Consistent performance has been one of the long-term traits of Altria Group (NYSE:MO) stock, as the tobacco giant's shares have continued their slow but steady march higher even in the face of challenging conditions throughout the industry. Coming into this morning's third-quarter earnings report, Altria investors wondered whether the company could keep sustaining its profit growth despite challenges in keeping sales up. But Altria's report reassured nervous investors, as the cigarette seller produced better earnings per share figures than they had expected despite a small drop in sales. Let's take a closer look at Altria's most recent earnings to see what we can glean from the company's financials.
Making the most of less
Altria's third-quarter results show just how hard the company has worked to make the most of its opportunities in a tough market environment for tobacco. Revenue for the quarter actually dropped 0.9%, but Altria was able to overcome those headwinds to produce a slight gain in net income. With the benefit of a lower share count due to Altria's stock repurchase program, earnings per share came in at $0.71, up a penny from year-ago levels. Even after adjusting for some one-time items, Altria's earnings per share were better than most investors had expected.
Looking at Altria's various segments, similar trends continued that investors have seen in past quarters. Cigarette volumes fell 2.8%, as unit sales of discount cigarettes grew at the expense of Marlboro and other premium cigarette brands. But an increase in pricing for its cigarette products outweighed the unit-sales headwinds, leading to a 1% rise in net revenue and a similar rise in operating company income after allowing for a one-time adjustment in the previous year in connection with disputes with nonparticipating manufacturers. Better prices also boosted margins for the segment, which came in up 2.5 percentage points from 2013 levels.
But the headline numbers for the smokeless products segment showed surprising weakness during the third quarter. Revenue fell almost 4%, and despite higher pricing and lower costs, operating company income for the segment gained just 0.7% on an adjusted basis. Higher promotional spending and a 4.1% drop in shipment volumes for Altria's key Copenhagen and Skoal smokeless brands contributed to the poor results. Yet when you adjust for the fact that the quarter had was shorter by one week for shipment purposes, Altria argues that volume actually grew 2.5% in the third quarter.
Finally, Altria's other categories showed considerable strength. The wine segment saw sales jump 3.4%, pushing operating company income higher by more than 10%. Altria also cited the company's investment in SABMiller as providing support for its overall earnings growth.
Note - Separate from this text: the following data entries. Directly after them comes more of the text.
Definition ec_ReleaseLeadership (taskID : string) : ST EtcdCoordinator unit := λ c,
  match ec_session c with
  | None => (c, Ok tt)
  | Some session =>
      if negb (bool_decide (taskID ∈ ec_elections c)) then (c, Ok tt)
      else
        let c := with_elections (ec_elections c ∖ {[taskID]}) c in
        st_wrap "resign failed" (on_client (el_Resign (leadershipKey (ec_prefix c) taskID) session)) c
  end.

Definition ec_IsLeader (taskID : string) (c : EtcdCoordinator) : result bool :=
  match ec_session c with
  | None => Ok false
  | Some _ =>
      leader ← el_Leader (leadershipKey (ec_prefix c) taskID) (ec_client c);
      Ok (bool_decide (leader = Some (ec_nodeID c)))
  end.

Definition ec_RegisterNode (nodeID : string) (info : NodeInfo) : ST EtcdCoordinator unit := λ c,
  (data ← st_lift (wrap_err "failed to marshal node info" (json_Marshal info));
   lease ← st_wrap "failed to create lease" (on_client etcd_Grant);
   _ ← st_wrap "failed to register node" (on_client (etcd_PutLease (nodeKey (ec_prefix c) nodeID) data lease));
   st_modify (λ c, with_leases (<[nodeID := lease]> (ec_leases c)) c)) c.

Definition ec_UnregisterNode (nodeID : string) : ST EtcdCoordinator unit := λ c,
  (_ ← st_wrap "failed to unregister node" (on_client (etcd_Delete (nodeKey (ec_prefix c) nodeID)));
   st_modify (λ c, with_leases (delete nodeID (ec_leases c)) c)) c.

Definition ec_ListNodes (c : EtcdCoordinator) : result (list NodeInfo) :=
  kvs ← wrap_err "failed to list nodes" (etcd_GetPrefix (nodeKey (ec_prefix c) "") (ec_client c));
  Ok (decode_all kvs).

Definition ec_Heartbeat (nodeID : string) : ST EtcdCoordinator unit := λ c,
  match ec_leases c !! nodeID with
  | None => (c, Err (ErrNew ("no lease for node " +:+ nodeID)))
  | Some lease => st_wrap "heartbeat failed" (on_client (etcd_KeepAliveOnce lease)) c
  end.
End Etcd.
Arguments EtcdCoordinator : clear implicits.

(** ** Keys *)

Lemma taskKey_inj p a b : taskKey p a = taskKey p b → a = b.
Proof. unfold taskKey. by intros ?%string_app_cancel_l%string_app_cancel_l. Qed.

Lemma positionKey_inj p a b : positionKey p a = positionKey p b → a = b.
Proof. unfold positionKey. by intros ?%string_app_cancel_l%string_app_cancel_l. Qed.

Lemma task_position_ne p a b : taskKey p a ≠ positionKey p b.
Proof. unfold taskKey, positionKey. intros H%string_app_cancel_l. discriminate H. Qed.

Lemma task_leadership_ne p a b : taskKey p a ≠ leadershipKey p b.
Proof. unfold taskKey, leadershipKey. intros H%string_app_cancel_l. discriminate H. Qed.

Lemma position_leadership_ne p a b : positionKey p a ≠ leadershipKey p b.
Proof. unfold positionKey, leadershipKey. intros H%string_app_cancel_l. discriminate H. Qed.

Lemma taskKey_of_prefix p k : has_prefix (taskKey p "") k = true → ∃ id, k = taskKey p id.
Proof.
  intros H%has_prefix_inv. rewrite H. unfold taskKey. exists (drop_prefix (p +:+ "/tasks/" +:+ "") k).
  by rewrite string_app_nil_r, <- string_app_assoc, string_app_assoc.
Qed.

(** ** Tasks and positions *)

Section Refinement.
Context {E T : Type} `{EC : !EtcdClient E} `{EL : !EtcdLaws E} `{EF : !EtcdFaults E}
  `{TC : !JSONCodec T} `{TL : !JSONLaws T} `{PC : !JSONCodec Position} `{PL : !JSONLaws Position} (task_id : T → string).

(** What the coordinator promises: a map of tasks and one of positions. *)
Record coord_spec := mkCoordSpec { cs_tasks : gmap string T; cs_positions : gmap string Position }.

Inductive coord_op := OpSaveTask (t : T) | OpDeleteTask (id : string) | OpSavePosition (id : string) (p : Position).

Definition op_wf (o : coord_op) : Prop :=
  match o with OpSaveTask t => json_wf t | OpSavePosition _ p => json_wf p | OpDeleteTask _ => True end.

Definition spec_op (s : coord_spec) (o : coord_op) : coord_spec :=
  match o with
  | OpSaveTask t => mkCoordSpec (<[task_id t := t]> (cs_tasks s)) (cs_positions s)
  | OpDeleteTask id => mkCoordSpec (delete id (cs_tasks s)) (delete id (cs_positions s))
  | OpSavePosition id p => mkCoordSpec (cs_tasks s) (<[id := p]> (cs_positions s))
  end.

(** Whether the deletion of the position, which comes after that of the task, succeeds. *)
Definition position_deleted (id : string) (c : EtcdCoordinator E) : bool :=
  is_ok (etcd_Delete (positionKey (ec_prefix c) id) (etcd_Delete (taskKey (ec_prefix c) id) (ec_client c)).1).2.

(** The calls succeed; a deletion comes with the outcome of deleting the position, which is
    not reported. *)
Inductive op_ok : EtcdCoordinator E → coord_op * bool → EtcdCoordinator E → Prop :=
  | ok_save t c c' : ec_SaveTask task_id t c = (c', Ok tt) → op_ok c (OpSaveTask t, true) c'
  | ok_position id p c c' : ec_SavePosition id p c = (c', Ok tt) → op_ok c (OpSavePosition id p, true) c'
  | ok_delete id c c' : ec_DeleteTask id c = (c', Ok tt) → op_ok c (OpDeleteTask id, position_deleted id c) c'.

(** The same on the maps: a position whose deletion failed may stay. *)
Inductive spec_step : coord_spec → coord_op * bool → coord_spec → Prop :=
  | spec_done s o b : spec_step s (o, b) (spec_op s o)
  | spec_position_stays s id : spec_step s (OpDeleteTask id, false) (mkCoordSpec (delete id (cs_tasks s)) (cs_positions s)).

Definition stored {A} `{!JSONCodec A} (m : gmap string A) (id : string) : option (list Byte.byte) :=
  a ← m !! id; ok_or_none (json_Marshal a).

Record implements (p : string) (c : EtcdCoordinator E) (s : coord_spec) : Prop := {
  im_prefix : ec_prefix c = p;
  im_tasks id : etcd_keys (ec_client c) !! taskKey p id = stored (cs_tasks s) id;
  im_positions id : etcd_keys (ec_client c) !! positionKey p id = stored (cs_positions s) id;
  im_tasks_wf id t : cs_tasks s !! id = Some t → json_wf t;
  im_positions_wf id q : cs_positions s !! id = Some q → json_wf q
}.

Lemma marshal_wf {A} `{!JSONCodec A} `{!JSONLaws A} (a : A) data :
  json_wf a → json_Marshal a = Ok data → json_Unmarshal data = Ok a.
Proof. intros Hw Hm. destruct (json_roundtrip a Hw) as (d & Hd & Hu). congruence. Qed.

Lemma put_call msg1 msg2 {A} `{!JSONCodec A} (a : A) k (c c' : EtcdCoordinator E) :
  (data ← st_lift (wrap_err msg1 (json_Marshal a)); st_wrap msg2 (on_client (etcd_Put k data))) c = (c', Ok tt) →
  ∃ data, json_Marshal a = Ok data ∧ ec_prefix c' = ec_prefix c ∧
          etcd_keys (ec_client c') = <[k := data]> (etcd_keys (ec_client c)).
Proof.
  unfold mbind, ST_bind, st_lift, wrap_err. destruct (json_Marshal a) as [data|[]] eqn:Em; try done.
  unfold st_wrap, on_client. destruct (etcd_Put k data (ec_client c)) as [e [[]|[]]] eqn:Ep; intros [= <-].
  exists data. split_and!; [done..|]. cbn. by apply etcd_put_ok.
Qed.

Lemma stored_insert {A} `{!JSONCodec A} (m : gmap string A) id a data :
  json_Marshal a = Ok data → ∀ id', stored (<[id := a]> m) id' = if decide (id' = id) then Some data else stored m id'.
Proof.
  intros Hm id'. unfold stored. case_decide as Hd; [subst; rewrite lookup_insert_eq; cbn; by rewrite Hm|].
  by rewrite lookup_insert_ne by congruence.
Qed.

Lemma stored_delete {A} `{!JSONCodec A} (m : gmap string A) id id' :
  stored (delete id m) id' = if decide (id' = id) then None else stored m id'.
Proof.
  unfold stored. case_decide as Hd; [subst; by rewrite lookup_delete_eq|]. by rewrite lookup_delete_ne by congruence.
Qed.

Lemma lookup_insert_if {A} (m : gmap string A) k k' a :
  <[k := a]> m !! k' = if decide (k' = k) then Some a else m !! k'.
Proof. case_decide as H; [subst; apply lookup_insert_eq|by rewrite lookup_insert_ne by congruence]. Qed.

Lemma implements_insert_wf {A} `{!JSONCodec A} `{!JSONLaws A} (m : gmap string A) id a :
  json_wf a → (∀ i b, m !! i = Some b → json_wf b) → ∀ i b, <[id := a]> m !! i = Some b → json_wf b.
Proof. intros Ha Hm i b. rewrite lookup_insert_Some. intros [[_ <-]|[_ ?]]; eauto. Qed.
Staying ahead of the crowd
Even though Altria is dealing with tough conditions in the tobacco market, it's doing a better job than the overall industry in holding onto its customers' loyalty. Market share among its key products remains strong, with its smokeless division seeing total market share of 55.4%, up 0.3 percentage points from year-earlier figures. In the cigarette realm, Marlboro posted a 0.1 point increase to 43.8%, and overall cigarette market share moved up to 50.9% on the strength of gains in the discount arena.
As a result, Altria reiterated its full-year 2014 earnings guidance, with the company projecting earnings of between $2.54 and $2.59 per share. That's perfectly in line with what investors largely expect to see from the tobacco giant, as Altria believes that the fourth quarter will show stronger earnings-per-share growth due to lower effective tax rates and lower costs for its smokeable products segment.
The question that Altria has to answer is how much it can count on ongoing price increases to offset the inexorable decline in cigarette volume that has plagued the industry for years. Some investors hope that the merger of Reynolds American (NYSE:RAI) and Lorillard (UNKNOWN:LO.DL) will improve pricing power among major tobacco companies by limiting competition, especially as the deal will essentially create a duopoly in the U.S. cigarette market.
For now, though, Altria's results show that the tobacco giant's strategy for dealing with adverse conditions in tobacco is still working. As long as Altria maintains its ability to set prices while maintaining its market share, then investors can expect more dividend increases like the 8.3% increase it made early in the quarter.